Abstract:
DNA-based diagnosis of haemophilia A has previously been carried out by linkage analysis using two highly informative markers, Hind III RFLP and St14 VNTR, for affected Turkish families. In the present study the number and frequency of the microsatellite alleles at introns 13 and 22 in the factor VIII (FVIII) gene were analysed in order to increase the rate of informative females and accuracy of linkage analysis. Six alleles were observed at both loci. The two most frequent alleles of each locus were the same as the two common alleles found in Anglo-Americans. The comparison of heterozygosity of both microsatellite loci showed that the Turkish population is slightly less polymorphic than Anglo-Americans but more polymorphic than Chinese, Slavs and Uzbekians.
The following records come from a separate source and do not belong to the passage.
Lemma safe_name_clean (id : string) : Behaviour.clean (Spec.safe_name id) = true.
Proof.
  unfold Behaviour.clean.
  induction id as [|c rest IH]; simpl; [done|].
  destruct (Utils.is_separator c) eqn:Hsep; simpl; [done|].
  destruct (Utils.is_reserved c) eqn:Hres; simpl; [done|].
  by rewrite Hsep, Hres.
Qed.

Lemma safe_name_length (id : string) :
  (String.length (Spec.safe_name id) ≤ String.length id)%nat.
Proof.
  induction id as [|c rest IH]; simpl; [done|].
  destruct (Utils.is_separator c); simpl; [lia|].
  destruct (Utils.is_reserved c); simpl; lia.
Qed.

Lemma safe_name_of_clean (id : string) :
  Behaviour.clean id = true → Spec.safe_name id = id.
Proof.
  unfold Behaviour.clean.
  induction id as [|c rest IH]; simpl; [done|].
  intros [Hc Hrest]%andb_prop.
  apply negb_true_iff, orb_false_iff in Hc as [-> ->]. by rewrite IH.
Qed.

(** X1. Whatever the identifier, its sanitised form holds no separator and
    no reserved character, and is not longer than the identifier. *)
Theorem sanitize_leaves_no_unsafe_character (id : string) :
  Behaviour.clean (Utils.sanitize id) = true
  ∧ (String.length (Utils.sanitize id) ≤ String.length id)%nat.
Proof.
  rewrite sanitize_safe_name. split; [apply safe_name_clean | apply safe_name_length].
Qed.

(** X2. Sanitising twice is sanitising once. *)
Theorem sanitize_is_idempotent (id : string) :
  Utils.sanitize (Utils.sanitize id) = Utils.sanitize id.
Proof.
  rewrite !sanitize_safe_name. apply safe_name_of_clean, safe_name_clean.
Qed.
The additional use of the two microsatellite repeat polymorphisms with the previously established informative markers has been accepted as the most effective strategy in DNA diagnosis by linkage analysis for the assessment of haemophilia A carriers and affected fetuses in the Turkish population. The modifications adopted in this study for the multiplex PCR analysis of the microsatellite repeat polymorphism eliminated the use of radioactivity and sequencing gels, reducing cost and labour.
Citation:
Timur, A. A., & Çağlayan, S. H. (1998). Analysis of the two microsatellite repeat polymorphisms of the factor VIII gene in the Turkish population. British journal of haematology, 100(3), 589-593.